The Making Of

If I had any sense at all, I would probably have used some kind of screen recording software to make yesterday’s video.  I doubt it would have taken more than an hour or two.  But where would be the fun in that?

Here’s what I did instead:

  • Had a Saturday morning conversation with Jessica about a fancy Internet valentine one of her friends had just received, and about the Internet in general.

  • Idea!

  • Outlined a script in Google Docs.  Turns out you can copy and paste formatted text from Web pages, including images, directly into your document.  At least, you can do it with the kind of markup that was popular in early 1997.  So my script turned into a mock-up.

  • Captured some raw footage.  On the Mac, you can press Cmd-Shift-4 to turn the cursor into a crosshair that you can drag to save a rectangular area of the screen into a PNG file on the desktop.  Who knew?  Bonus: the crosshair shows the cursor’s coordinates!  This came in handy later, I’m sorry to say.  I grabbed a chunk straight off of primordial Yahoo, seven or so pasted-and-edited groups of links right out of my script/mock-up, a big chunk of Firefox dolled up in a fanciful outfit, and a smaller chunk of Firefox with the Back button held down.  (If you hold it for a bit it shows a menu and stays pressed.  I chopped off the menu underneath.)
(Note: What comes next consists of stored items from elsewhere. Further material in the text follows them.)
(* ===== verification/Moves.v ===== *)
(** * Declarative address refactoring: [internal/core/state/moved.go]

    [ResolveMoves] rewrites the state keys (and the metadata derived from
    them) according to the [moved] blocks of a host.  The Go code works on a
    private clone of the state; here the resource map is passed along. *)
From S2P Require Import Prelude Sha256 GoValue IR State.

Record MoveTarget := { mt_ProviderAddress : string; mt_Desired : gomap }.
Definition no_target : MoveTarget := {| mt_ProviderAddress := ""; mt_Desired := ∅ |}.

Record RealizedMove := { rm_Host : string; rm_From : string; rm_To : string }.
#[export] Instance RealizedMove_eq_dec : EqDecision RealizedMove.
Proof. solve_decision. Defined.

Record MoveResult := { mr_State : State; mr_Moves : list RealizedMove }.

Inductive move_error :=
| MoveState (e : state_error)
| SourceNotComponent (from : string)
| DestinationNotComponent (to : string)
| MoveToItself (from : string)
| SourceDeclaredTwice (from firstTo : string)
| SameDestination (firstFrom from to : string)
| MoveOverlap (from to previousFrom previousTo : string)
| MoveCycle (source : string)
| BothDesired (from : string)
| DestinationExists (from to : string)
| DestinationNotDesired (from final : string)
| MoveOutOfFuel.

(** ** Addresses *)

(** [address == prefix || strings.HasPrefix(address, prefix+".")] *)
Definition under (prefix address : string) : bool :=
  bool_decide (address = prefix) || strings_HasPrefix address (prefix +:+ ".").

Definition matchingAddresses (resources : gmap string Resource) (prefix : string) : list string :=
  sort_strings (filter (fun a => under prefix a = true) (map_to_list resources).*1).

Definition replaceAddressPrefix (address from to : string) : string :=
  to +:+ strings_TrimPrefix address from.

Definition prefixesOverlap (left right : string) : bool :=
  bool_decide (left = right) || strings_HasPrefix left (right +:+ ".")
  || strings_HasPrefix right (left +:+ ".").

Definition component_root (host : string) : string := "host." +:+ host +:+ ".components.".

Definition componentFromPrefix (host prefix : string) : option string :=
  let root := component_root host in
  if strings_HasPrefix prefix root then
    let component := strings_TrimPrefix prefix root in
    if bool_decide (component = "") || strings_Contains component "."
       || strings_ContainsAny component "[]"
    then None else Some component
  else None.

(** ** Validation and ordering of the declarations *)

Definition move_less (a b : MovedSpec) : bool :=
  if decide (mv_From a = mv_From b) then str_ltb (mv_To a) (mv_To b)
  else str_ltb (mv_From a) (mv_From b).

Abbreviation moveMap := (gmap string MovedSpec).

Record validation := {
  va_bySource : moveMap;
  va_byTarget : moveMap;
  va_validated : list MovedSpec;
}.

Definition validate_move (host : string) (va : validation) (move : MovedSpec)
  : result move_error validation :=
  _ ← of_option (SourceNotComponent (mv_From move)) (componentFromPrefix host (mv_From move));
  _ ← of_option (DestinationNotComponent (mv_To move)) (componentFromPrefix host (mv_To move));
  _ ← guard_or (bool_decide (mv_From move <> mv_To move)) (MoveToItself (mv_From move));
  match va_bySource va !! mv_From move with
  | Some previous => Err (SourceDeclaredTwice (mv_From move) (mv_To previous))
  | None =>
  match va_byTarget va !! mv_To move with
  | Some previous => Err (SameDestination (mv_From previous) (mv_From move) (mv_To move))
  | None =>
  match list_find (fun p => prefixesOverlap (mv_From p) (mv_From move)
                         || prefixesOverlap (mv_To p) (mv_To move) = true) (va_validated va) with
  | Some (_, previous) =>
      Err (MoveOverlap (mv_From move) (mv_To move) (mv_From previous) (mv_To previous))
  | None =>
      Ok {| va_bySource := <[mv_From move := move]> (va_bySource va);
            va_byTarget := <[mv_To move := move]> (va_byTarget va);
            va_validated := va_validated va ++ [move] |}
  end end end.

(** [bySource[source].To], the zero value when the key is absent. *)
Definition target_of (bySource : moveMap) (source : string) : string :=
  match bySource !! source with Some move => mv_To move | None => "" end.

(** [depth]: the length of the chain of mappings that starts at [source],
    with the memo table and the set of sources on the call stack. *)
Fixpoint depth (fuel : nat) (bySource : moveMap) (source : string)
    (depths : gmap string nat) (visiting : gset string)
  : result move_error (nat * gmap string nat) :=
  match fuel with
  | O => Err MoveOutOfFuel
  | S fuel =>
      match depths !! source with
      | Some value => Ok (value, depths)
      | None =>
          if decide (source ∈ visiting) then Err (MoveCycle source)
          else
            let visiting := {[source]} ∪ visiting in
            match bySource !! target_of bySource source with
            | None => Ok (1, <[source := 1]> depths)
            | Some next =>
                '(d, depths) ← depth fuel bySource (mv_From next) depths visiting;
                Ok (S d, <[source := S d]> depths)
            end
      end
  end.

Definition depth_loop (bySource : moveMap) (depths : gmap string nat) (source : string)
  : result move_error (gmap string nat) :=
  '(_, depths) ← depth (S (size bySource)) bySource source depths ∅;
  Ok depths.

Definition depth_of (depths : gmap string nat) (m : MovedSpec) : nat :=
  default 0 (depths !! mv_From m).

(** Deepest chains first, then by source. *)
Definition depth_less (depths : gmap string nat) (a b : MovedSpec) : bool :=
  if decide (depth_of depths a = depth_of depths b) then str_ltb (mv_From a) (mv_From b)
  else bool_decide (depth_of depths b < depth_of depths a).

Definition validateAndOrderMoves (host : string) (declarations : list MovedSpec)
  : result move_error (list MovedSpec) :=
  let moves := sort_by move_less declarations in
  va ← fold_res (validate_move host) moves
         {| va_bySource := ∅; va_byTarget := ∅; va_validated := [] |};
  depths ← fold_res (depth_loop (va_bySource va)) (sorted_keys (va_bySource va)) ∅;
  Ok (sort_by (depth_less depths) moves).

(** [finalMoveTargets]: follow [next] while the target is itself a source. *)
Fixpoint follow (fuel : nat) (next : gmap string string) (target : string) : string :=
  match fuel with
  | O => target
  | S fuel => match next !! target with Some t => follow fuel next t | None => target end
  end.

Definition next_targets (moves : list MovedSpec) : gmap string string :=
  fold_left (fun m mv => <[mv_From mv := mv_To mv]> m) moves ∅.

Definition finalMoveTargets (moves : list MovedSpec) : gmap string string :=
  fold_left (fun m mv => <[mv_From mv := follow (length moves) (next_targets moves) (mv_To mv)]> m)
    moves ∅.

(** ** Rebasing *)

Definition cloneLifecycle (l : option LifecycleSpec) : option LifecycleSpec := l.

(** The component recorded for a moved resource. *)
Definition moved_component (toComponent : string) (target : MoveTarget) : string :=
  match mt_Desired target !! "component" with
  | Some (GStr c) => if decide (c = "") then toComponent else c
  | _ => toComponent
  end.

Definition rebaseMovedResource (resource : Resource) (fromComponent toComponent : string)
    (target : MoveTarget) : Resource :=
  let oldDigest := r_DesiredDigest resource in
  let desired := cloneMap (r_Desired resource) in
  let observed := cloneMap (r_Observed resource) in
  let component := moved_component toComponent target in
  let current := stringMapValue desired "component" in
  let desiredChanged :=
    (bool_decide (is_Some (desired !! "component")) || bool_decide (r_Kind resource = "component_script_output"))
    && (bool_decide (current <> component) || bool_decide (current = fromComponent)) in
  let desired := if desiredChanged then <["component" := GStr component]> desired else desired in
  let providerAddress :=
    if decide (mt_ProviderAddress target = "") then r_ProviderAddress resource
    else mt_ProviderAddress target in
  let digest := if desiredChanged then DesiredDigest desired else oldDigest in
  let observed :=
    if desiredChanged then
      match observed !! "desired_digest" with
      | Some (GStr d) => if decide (d = oldDigest) then <["desired_digest" := GStr digest]> observed
                         else observed
      | _ => observed
      end
    else observed in
  {| r_Host := r_Host resource; r_Kind := r_Kind resource;
     r_ProviderType := r_ProviderType resource; r_ProviderAddress := providerAddress;
     r_Ownership := r_Ownership resource; r_Lifecycle := cloneLifecycle (r_Lifecycle resource);
     r_Desired := desired; r_DesiredDigest := digest; r_Observed := observed;
     r_UpdatedAt := r_UpdatedAt resource; r_Order := r_Order resource;
     r_DependsOn := r_DependsOn resource |}.

Definition rebase_dependency (from to dependency : string) : string :=
  if under from dependency then replaceAddressPrefix dependency from to else dependency.

Definition rebaseResourceDependencies (from to : string) (resources : gmap string Resource)
  : gmap string Resource :=
  (fun r => set_r_DependsOn (rebase_dependency from to <$> r_DependsOn r) r) <$> resources.

(** [state.cloneState]: deep copies of the attribute maps. *)
Definition cloneResource (r : Resource) : Resource :=
  set_r_maps (cloneMap (r_Desired r)) (cloneMap (r_Observed r)) r.

Definition cloneState (st : State) : State :=
  set_Resources (cloneResource <$> st_Resources st) st.

(** ** Resolution *)

Abbreviation move_acc := (gmap string Resource * list RealizedMove)%type.

(** Go's zero value of a missing map entry. *)
Definition zero_resource : Resource :=
  {| r_Host := ""; r_Kind := ""; r_ProviderType := ""; r_ProviderAddress := "";
     r_Ownership := ""; r_Lifecycle := None; r_Desired := ∅; r_DesiredDigest := "";
     r_Observed := ∅; r_UpdatedAt := ""; r_Order := 0; r_DependsOn := [] |}.

(** The inner loop body: one address of one declaration. *)
Definition move_entry (host : string) (declaration : MovedSpec) (fromComponent toComponent : string)
    (targets : gmap string MoveTarget) (acc : move_acc) (from : string)
  : result move_error move_acc :=
  let '(resources, moves) := acc in
  let to := replaceAddressPrefix from (mv_From declaration) (mv_To declaration) in
  match resources !! to with
  | Some _ => Err (DestinationExists from to)
  | None =>
      let resource := rebaseMovedResource (default zero_resource (resources !! from))
                        fromComponent toComponent (default no_target (targets !! to)) in
      Ok (<[to := resource]> (delete from resources),
          moves ++ [{| rm_Host := host; rm_From := from; rm_To := to |}])
  end.

Definition check_destination (declaration : MovedSpec) (resources : gmap string Resource)
    (u : unit) (from : string) : result move_error unit :=
  let to := replaceAddressPrefix from (mv_From declaration) (mv_To declaration) in
  match resources !! to with Some _ => Err (DestinationExists from to) | None => Ok tt end.

(** The outer loop body: one declaration. *)
Definition resolve_declaration (host : string) (desiredComponents : gset string)
    (targets : gmap string MoveTarget) (finalTargets : gmap string string)
    (acc : move_acc) (declaration : MovedSpec) : result move_error move_acc :=
  let '(resources, moves) := acc in
  let addresses := matchingAddresses resources (mv_From declaration) in
  if decide (addresses = []) then Ok acc
  else
    let finalTarget := default "" (finalTargets !! mv_From declaration) in
    if decide (mv_From declaration ∈ desiredComponents) then
      if decide (finalTarget ∈ desiredComponents) then Err (BothDesired (mv_From declaration))
      else
        _ ← fold_res (check_destination declaration resources) addresses tt;
        Ok acc
    else if decide (finalTarget ∉ desiredComponents)
    then Err (DestinationNotDesired (mv_From declaration) finalTarget)
    else
      let fromComponent := default "" (componentFromPrefix host (mv_From declaration)) in
      let toComponent := default "" (componentFromPrefix host (mv_To declaration)) in
      '(resources, moves) ←
        fold_res (move_entry host declaration fromComponent toComponent targets) addresses
          (resources, moves);
      Ok (rebaseResourceDependencies (mv_From declaration) (mv_To declaration) resources, moves).

Definition ResolveMoves (st : State) (declarations : list MovedSpec)
    (desiredComponents : gset string) (targets : gmap string MoveTarget)
  : result move_error MoveResult :=
  normalized ← map_err MoveState (Normalize st (st_Host st));
  let start := cloneState normalized in
  if decide (length declarations = 0) then Ok {| mr_State := start; mr_Moves := [] |}
  else
    ordered ← validateAndOrderMoves (st_Host st) declarations;
    let finalTargets := finalMoveTargets ordered in
    '(resources, moves) ←
      fold_res (resolve_declaration (st_Host st) desiredComponents targets finalTargets) ordered
        (st_Resources start, []);
    Ok {| mr_State := set_Resources resources start; mr_Moves := moves |}.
  • Still missing a very important piece of raw footage: the mouse cursor!  Cmd-Shift-4 won’t buy me that.  Grovelled through Google Images until I found something pretty close, then basically traced over it using the pencil tool in a drawing program.  The real OS X arrow cursor has fancy antialiased edges and a subtle drop shadow with blended transparency.  I didn’t need or even want subtle for this, so my low-tech version only has 3 kinds of pixels: 100% black interior, 100% white border, and 100% transparent background.
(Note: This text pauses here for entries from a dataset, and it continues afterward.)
(** With aliases (the replicas of an operation), a schedule contains the
    active addresses exactly once, and every dependency listed on a scheduled
    item is itself scheduled, in a strictly earlier wave. *)
Theorem ActiveWavesWithAliases_spec g active aliases aliasDependsOn waves :
  ActiveWavesWithAliases g active aliases aliasDependsOn = Ok waves ->
  concat (layers waves) ≡ₚ elements active
  /\ forall w i d, w ∈ waves -> i ∈ w -> d ∈ si_DependsOn i -> earlier waves d (si_Address i).
Proof. apply ActiveWaves_lemma. Qed.

Definition ex_aliased : result schedule_error (list (list ScheduleItem)) :=
  ActiveWavesWithAliases ex_graph {["unit"; "reload#1"; "pkg"]} {["reload#1" := "reload"]} ∅.

Lemma ActiveWavesWithAliases_spec_witness :
  match ex_aliased with
  | Ok waves => concat (layers waves) ≡ₚ elements ({["unit"; "reload#1"; "pkg"]} : gset string)
  | Err _ => False
  end.
Proof.
  destruct ex_aliased as [waves|e] eqn:E.
  - exact (proj1 (ActiveWavesWithAliases_spec _ _ _ _ _ E)).
  - assert (is_ok ex_aliased = true) as H by (vm_compute; reflexivity). by rewrite E in H.
Defined.

(** A topological sort lists every address after the addresses it depends
    on. *)
Theorem TopologicalSort_spec g items a b :
  TopologicalSort g = Ok items -> graph_edge g a b ->
  exists l1 l2 l3, si_Address <$> items = l1 ++ b :: l2 ++ a :: l3.
Proof.
  unfold TopologicalSort, Waves. intros H Hab. res_inv. rename x into waves.
  replace (si_Address <$> concat waves) with (concat (layers waves)).
  - apply scheduleWavesWithAliases_Ok in H0 as (entries & sel & He & Ha & Hs & [Hp Hl _ _]).
    pose proof (scheduleEntries_inv _ _ He) as [Hwf _].
    assert (dom sel = list_to_set (addresses g)) as Hdom by (by apply (selection_dom g None entries sel)).
    assert (a ∈ dom sel /\ b ∈ dom sel) as [Hina Hinb].
    { rewrite Hdom, !elem_of_list_to_set. split; [by eapply graph_edge_source|].
      by eapply (gw_deps _ Hwf). }
    apply earlier_split. eapply layered_earlier; [exact Hl| |].
    + rewrite Hp. by apply elem_of_elements.
    + by apply (run_deps_edge g None entries sel).
  - unfold layers. clear. induction waves as [|w ws IH]; [done|]. cbn. by rewrite fmap_app, IH.
Qed.

Definition ex_sorted : list ScheduleItem :=
  match TopologicalSort ex_graph with Ok items => items | Err _ => [] end.

Lemma TopologicalSort_spec_witness :
  exists l1 l2 l3, si_Address <$> ex_sorted = l1 ++ "pkg" :: l2 ++ "unit" :: l3.
Proof.
  apply (TopologicalSort_spec ex_graph).
  - vm_compute. reflexivity.
  - exists ["pkg"; ""; "pkg"]. split; [right; left|]. split; [left|done].
Defined.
  • The original draft of the shooting script called for a ridiculously zoomed-in look at the web page, with big fat square pixels and no extraneous browser decorations in the frame, then a jump cut over to the Back button and back to the text.  Two problems: First, my 2010 web browser was drawing nice smooth blended antialiased text, which would have drawn undue attention to itself when zoomed in so the pixels were visible.  Probably there’s a way to turn that off.  But, also, the groups of 5 bullet points I’d ended up with were much wider than they were tall — too wide even for a 16:9 widescreen version of the movie.  Rather than go back and wrack my brain for more bullet points or edit down to get the good parts to fit, I settled on the 1:1 scale 320×240 version you see now, where the browser chrome takes up half the frame and the Back button is visible the whole time.  (I’d heard that YouTube scales uploaded videos to 320×240 anyway, so I figured I’d try for that.)
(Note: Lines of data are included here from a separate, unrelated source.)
(** ** Change actions *)

Definition changeActionDigestObservedField : string := "change_action_digest".

Definition changeActionCompletionPending (node : Node) (prior : option Resource) : bool :=
  match prior with
  | None => false
  | Some p =>
      if decide (stringDesired node "change_action" = "") then false
      else bool_decide (stringMapValue (r_Observed p) changeActionDigestObservedField
                        <> DesiredDigest (n_Desired node))
  end.

Definition changeActionConfigurationRemoved (node : Node) (prior : option Resource) : bool :=
  match prior with
  | Some p => bool_decide (stringDesired node "change_action" = "")
              && bool_decide (stringMapValue (r_Desired p) "change_action" <> "")
  | None => false
  end.

Definition completeChangeActionOnAdopt (node : Node) (prior : option Resource) (observed : gomap)
  : gomap :=
  if bool_decide (stringDesired node "change_action" = "") || bool_decide (is_Some prior)
  then observed
  else <[changeActionDigestObservedField := GStr (DesiredDigest (n_Desired node))]> observed.

Definition inSyncPlan (node : Node) (prior : option Resource) (summary : string) (observed : gomap)
  : ProviderPlan :=
  let observed := <["desired_digest" := GStr (DesiredDigest (n_Desired node))]> observed in
  match prior with
  | None => {| pp_Action := ActionAdopt;
               pp_Summary := "adopt existing " +:+ n_Kind node +:+ " " +:+ identity node;
               pp_Observed := observed; pp_Ownership := "adopted" |}
  | Some _ => {| pp_Action := ActionNoOp; pp_Summary := summary; pp_Observed := observed;
                 pp_Ownership := ownership prior |}
  end.

Definition absentInSyncPlan (prior : option Resource) (summary : string) (observed : gomap)
  : ProviderPlan :=
  {| pp_Action := match prior with Some _ => ActionDelete | None => ActionNoOp end;
     pp_Summary := summary; pp_Observed := observed; pp_Ownership := ownership prior |}.

(** ** Compare: desired, recorded and observed *)

Definition Compare (node : Node) (prior : option Resource) (observed : Observed) : ProviderPlan :=
  let desiredDigest := DesiredDigest (n_Desired node) in
  let observedValues :=
    if decide (ob_DesiredDigest observed = "") then ob_Values observed
    else <["desired_digest" := GStr (ob_DesiredDigest observed)]> (ob_Values observed) in
  let plan action summary values own :=
    {| pp_Action := action; pp_Summary := summary; pp_Observed := values; pp_Ownership := own |} in
  let what := n_Kind node +:+ " " +:+ identity node in
  if desiredEnsureAbsent node then
    if ob_Exists observed then plan ActionDelete ("delete " +:+ what) observedValues "managed"
    else plan ActionNoOp ("already absent " +:+ what) observedValues "managed"
  else if negb (ob_Exists observed) then
    plan ActionCreate ("create " +:+ what) observedValues "managed"
  else if decide (ob_DesiredDigest observed = desiredDigest) then
    match prior with
    | None => plan ActionAdopt ("adopt existing " +:+ what)
                (completeChangeActionOnAdopt node prior observedValues) "adopted"
    | Some p =>
        if changeActionCompletionPending node prior then
          plan ActionUpdate ("retry " +:+ stringDesired node "change_action" +:+ " after updating "
                             +:+ identity node) observedValues (r_Ownership p)
        else plan ActionNoOp ("no changes for " +:+ what) observedValues (r_Ownership p)
    end
  else match prior with
  | Some p =>
      if bool_decide (r_DesiredDigest p <> "")
         && bool_decide (ob_DesiredDigest observed <> r_DesiredDigest p)
      then plan ActionUpdate ("repair drift for " +:+ what) observedValues (r_Ownership p)
      else plan ActionUpdate ("update " +:+ what) observedValues "managed"
  | None => plan ActionUpdate ("update " +:+ what) observedValues "managed"
  end.

(** ** Planned steps *)

Definition priorResource (st : State) (address : string) : option Resource := st_Resources st !! address.

(** The step loop of [Engine.Plan]: one node and its provider plan. *)
Record step_acc := { sa_steps : list Step; sa_changed : gset string; sa_noOp : nat }.

Definition plan_step (providerPlans : gmap string ProviderPlan)
    (priorsByHost : gmap string (gmap string (option Resource))) (acc : step_acc)
    (item : Node * nat)
  : result engine_error step_acc :=
  let '(node, order) := item in
  let raw := default {| pp_Action := ""; pp_Summary := ""; pp_Observed := ∅; pp_Ownership := "" |}
               (providerPlans !! n_Address node) in
  let action := if decide (pp_Action raw = "") then ActionNoOp else pp_Action raw in
  let summary := if decide (pp_Summary raw = "") then defaultSummary action (n_Summary node)
                 else pp_Summary raw in
  _ ← guard_or (negb (destroysResource action && preventsDestroy (n_Lifecycle node)))
       (PreventDestroyError (n_Address node) (n_Kind node) (n_Lifecycle node));
  let step := {| s_Address := n_Address node; s_Host := n_Host node; s_Action := action;
                 s_Summary := summary; s_Node := node;
                 s_Prior := default None (default ∅ (priorsByHost !! n_Host node) !! n_Address node);
                 s_Observed := pp_Observed raw; s_Ownership := pp_Ownership raw;
                 s_Order := Z.of_nat order |} in
  if decide (action = ActionNoOp) then
    Ok {| sa_steps := sa_steps acc; sa_changed := sa_changed acc; sa_noOp := S (sa_noOp acc) |}
  else
    Ok {| sa_steps := sa_steps acc ++ [step];
          sa_changed := if triggersOperation action then {[s_Address step]} ∪ sa_changed acc
                        else sa_changed acc;
          sa_noOp := sa_noOp acc |}.

(** ** Orphans: recorded resources that are no longer desired *)

Definition forgetOrphan (prior : Resource) : bool :=
  bool_decide (r_Kind prior = "component_script_output")
  || bool_decide (r_Kind prior = "system_hostname")
  || bool_decide (r_Kind prior = "system_timezone")
  || bool_decide (r_Kind prior = "system_locale")
  || bool_decide (r_Kind prior = "apt_source_file")
     && bool_decide (stringMapValue (r_Desired prior) "on_destroy" = "keep").

Definition sameDirectoryDesired (a b : gomap) : bool :=
  if decide (stringMapValue a "path" = "") then false
  else forallb (fun key => bool_decide (stringMapValue a key = stringMapValue b key))
         ["path"; "owner"; "group"; "mode"; "ensure"].

Definition desiredStillManagesOrphan (host : string) (prior : Resource) (desired : gmap string Node)
  : bool :=
  if decide (r_Kind prior <> "directory") then false
  else existsb (fun p => bool_decide (n_Host p.2 = host) && bool_decide (n_Kind p.2 = "directory")
                         && sameDirectoryDesired (r_Desired prior) (n_Desired p.2))
         (map_to_list desired).

Definition orphan_action (host : string) (prior : Resource) (desired : gmap string Node)
    (address : string) : string * string :=
  let what := r_Kind prior +:+ " " +:+ address in
  if decide (r_Ownership prior = "adopted") then (ActionForget, "forget adopted " +:+ what)
  else if forgetOrphan prior then (ActionForget, "forget " +:+ what)
  else if desiredStillManagesOrphan host prior desired then
    (ActionForget, "forget shared " +:+ what)
  else (ActionDestroy, "destroy " +:+ what).

Definition orphan_step (host : string) (desired : gmap string Node) (out : list Step)
    (entry : string * Resource) : result engine_error (list Step) :=
  let '(address, prior) := entry in
  match desired !! address with
  | Some _ => Ok out
  | None =>
      let '(action, summary) := orphan_action host prior desired address in
      _ ← guard_or (negb (bool_decide (action = ActionDestroy) && preventsDestroy (r_Lifecycle prior)))
           (PreventDestroyError address (r_Kind prior) (r_Lifecycle prior));
      Ok (out ++ [{| s_Address := address; s_Host := host; s_Action := action; s_Summary := summary;
                     s_Node := zero_node; s_Prior := Some prior; s_Observed := ∅;
                     s_Ownership := ""; s_Order := 0 |}])
  end.

Definition orphan_host (opts : Options) (desired : gmap string Node) (out : list Step)
    (entry : string * State) : result engine_error (list Step) :=
  let '(host, st) := entry in
  if bool_decide (o_Host opts <> "") && bool_decide (host <> o_Host opts) then Ok out
  else fold_res (orphan_step host desired) (map_to_list (st_Resources st)) out.

Definition orphanSteps (states : gmap string State) (desired : gmap string Node) (opts : Options)
  : result engine_error (list Step) :=
  fold_res (orphan_host opts desired) (map_to_list states) [].

(** ** Operations *)

Definition stepByAddress (steps : list Step) : gmap string Step :=
  fold_left (fun m s => <[s_Address s := s]> m) steps ∅.

Definition operationTriggerPath (step : Step) : string :=
  match n_Desired (s_Node step) !! "path" with
  | Some (GStr path) => path
  | _ =>
      match s_Prior step with
      | Some prior => match r_Desired prior !! "path" with Some (GStr path) => path | _ => "" end
      | None => ""
      end
  end.

(** The step of a trigger that has none: Go's zero value. *)
Definition zero_step : Step :=
  {| s_Address := ""; s_Host := ""; s_Action := ""; s_Summary := ""; s_Node := zero_node;
     s_Prior := None; s_Observed := ∅; s_Ownership := ""; s_Order := 0 |}.

Definition dedupeOperationDependencies (values : list string) : list string := dedup values.

Definition set_op_edges (dependsOn triggeredBy : list string) (op : Operation) : Operation :=
  {| op_Host := op_Host op; op_Address := op_Address op; op_Action := op_Action op;
     op_Summary := op_Summary op; op_Sensitive := op_Sensitive op; op_DependsOn := dependsOn;
     op_TriggeredBy := triggeredBy; op_CommandPreview := op_CommandPreview op;
     op_ScriptPayload := op_ScriptPayload op; op_Completion := op_Completion op;
     op_Source := op_Source op |}.

Definition operationForTriggers (op : Operation) (triggers : list string) : Operation :=
  let static := filter (fun d => d ∉ op_TriggeredBy op) (op_DependsOn op) in
  set_op_edges (dedupeOperationDependencies (triggers ++ static)) triggers op.

Definition operationEachAddress (address trigger : string) : string :=
  address +:+ ".trigger[" +:+ strconv_Quote trigger +:+ "]".

Definition operation_mode (op : Operation) : string :=
  match op_ScriptPayload op with Some p => sp_Mode p | None => "" end.

Definition operation_steps_for (changed : gset string) (steps : gmap string Step) (opts : Options)
    (op : Operation) : list OperationStep :=
  if bool_decide (o_Host opts <> "") && bool_decide (op_Host op <> o_Host opts) then []
  else
    let triggered := filter (fun t => t ∈ changed) (op_TriggeredBy op) in
    let path t := operationTriggerPath (default zero_step (steps !! t)) in
    if decide (triggered = []) then []
    else if decide (operation_mode op = "each") then
      (fun t => {| os_Address := operationEachAddress (op_Address op) t; os_Action := ActionRun;
                   os_Operation := operationForTriggers op [t];
                   os_TriggerAddresses := [t]; os_TriggerPaths := [path t] |}) <$> triggered
    else [{| os_Address := op_Address op; os_Action := ActionRun;
             os_Operation := operationForTriggers op triggered;
             os_TriggerAddresses := triggered; os_TriggerPaths := path <$> triggered |}].

Definition set_os_Operation (op : Operation) (s : OperationStep) : OperationStep :=
  {| os_Address := os_Address s; os_Action := os_Action s; os_Operation := op;
     os_TriggerAddresses := os_TriggerAddresses s; os_TriggerPaths := os_TriggerPaths s |}.

Definition filterInactiveOperationDependencies (steps : list OperationStep)
    (operations : list Operation) : list OperationStep :=
  let operationAddresses := op_Address <$> operations in
  let active := (fun s => op_Address (os_Operation s)) <$> steps in
  (fun s =>
     let op := os_Operation s in
     set_os_Operation
       (set_op_edges (filter (fun d => d ∈ operationAddresses -> d ∈ active) (op_DependsOn op))
          (op_TriggeredBy op) op) s) <$> steps.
  • Futzed around with ancient Unix command-line image manipulation tools to crop the unevenly-sized margins out of my bulleted lists (pnmcrop), add uniform margins (pnmpad), and paste the new text into the content area of the web browser shot (pnmcomp).  Did the same with a cropped rectangle of the Yahoo page (pnmcut, pnmcomp).  Needed the height to match exactly for that one, which took me a few tries.

    [Side rant: Last time I tried to install pbmplus from source and typed pnmcut --help — which is of course the first thing you do when you want to use pnmcut, because who can remember all those crazy options? — instead of giving me a cheat sheat, it told me to run “man pnmcut.”  Fine, I said, and typed man pnmcut.  But then, instead of revealing how to use the program, it gave a link to the HTML documentation on the web site.  Which, okay, maybe that’s not so terrible.

    Now, the manual page with the link is auto-generated, and the HTML doc is maintained in sync with the program itself, so presumably it would have been possible (though perhaps not convenient) for the pbmplus people to rejigger it so that it auto-generates actual useful man pages from the HTML, instead of autogenerating crappy placeholders.  Maybe it could even have taken the good stuff from the top of the HTML and put it in the –help output.  But, you know, it’s a pain to do stuff like that, and I can totally understand why the pbmplus people might have felt that their time was better spent working on the actual software to do image manipulation and what have you.

    However, this placeholder man page took a novel approach that I haven’t seen elsewhere: after telling me ha ha, just kidding, no useful information here, please go to such-and-such URL instead, it had a new boilerplate paragraph with words to the effect of: Please note that, if your system administrator truly loved you, he or she could have installed this suite of programs in such a way as to make it so that right now, after typing man pnmcut, you would be reading the very documentation you are looking for, instead of this stupid autogenerated boilerplate with just a link in it.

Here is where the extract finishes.